Resource and Service Metadata for the
Virtual Observatory
Version 5
October 2002
NVO Metadata Working Group
An essential capability of the
Virtual Observatory is a means for describing what data and computational
facilities are available where, and once identified, how to use them. The data
themselves have associated metadata (e.g., FITS keywords), and similarly we
require metadata about data collections and data services so that VO users can
easily find information of interest. Furthermore, such metadata are needed in
order to manage distributed queries efficiently; if a user is interested in
finding x-ray images there is no point in querying the HST archive, for
example. In this document we suggest an architecture for resource and service
metadata and describe the relationship of this architecture to emerging Web
Services standards. We also define an initial set of metadata concepts.
In order to make it easy for
astronomy information services to participate in the VO, we propose a
hierarchical system for metadata management. At the top level we require a
minimum amount of information, sufficient primarily to note the existence of a
resource and to describe who is responsible for it. At lower levels, the
metadata are more extensive and complex, allowing for the description of query
syntax, access protocols, and usage policies.
A service is any VO element that can be
invoked by the user to perform some action on their behalf. Associated with any
service is descriptive metadata about the service. Metadata generally include information the user
needs to determine if a service is of interest and how the service may be
invoked. Specific types of metadata are described below. Note that the service
itself need not be aware of the metadata that describe it.

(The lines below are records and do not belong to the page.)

Lemma handleJoinSession_eq (ws : endpoint) (data : json) (e : env) (m : registry) :
  handleJoinSession ws data e m =
  let pin := prop data "pin" in
  match JSMap.get pin m with
  | None => (tt, m, [(ws, session_not_found)])
  | Some s =>
      match receiver s with
      | Some _ => (tt, m, [(ws, session_full)])
      | None =>
          (tt, assign_receiver pin ws m,
           (if is_open (readyState e (sender s))
            then [(sender s, receiver_joined s)] else [])
           ++ [(ws, session_joined s)])
      end
  end.
Proof.
  unfold handleJoinSession, bind, sessions_get, modify, ready, send, ret.
  cbv zeta. destruct (JSMap.get _ m) as [s |]; [| reflexivity].
  destruct (receiver s); [reflexivity |].
  now destruct (is_open _).
Qed.

Lemma handleSignalingMessage_eq (ws : endpoint) (data : json) (e : env) (m : registry) :
  handleSignalingMessage ws data e m =
  match JSMap.get (prop data "pin") m with
  | None => (tt, m, [(ws, session_not_found)])
  | Some s =>
      match targetWs s ws with
      | None => (tt, m, [])
      | Some t =>
          (tt, m, if is_open (readyState e t) then [(t, JSON_stringify data)] else [])
      end
  end.
Proof.
  unfold handleSignalingMessage, bind, sessions_get, ready, send, ret.
  cbv zeta. destruct (JSMap.get _ m) as [s |]; [| reflexivity].
  destruct (targetWs s ws); [| reflexivity].
  now destruct (is_open _).
Qed.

A query service supports a
query/response protocol. The user submits a query to the service that may
define characteristics of interest, and the service returns a set of
information to the user. The query may be null, e.g., a current-time service
may only support a null query, and some services may respond to a null query
with appropriate default actions. Non-query services may also exist, e.g.,
services to copy or delete files on remote files systems, to mail information
to other users, to kill existing jobs, to authorize actions, etc.
A registry is a query
service for which the response is a structured description of other services.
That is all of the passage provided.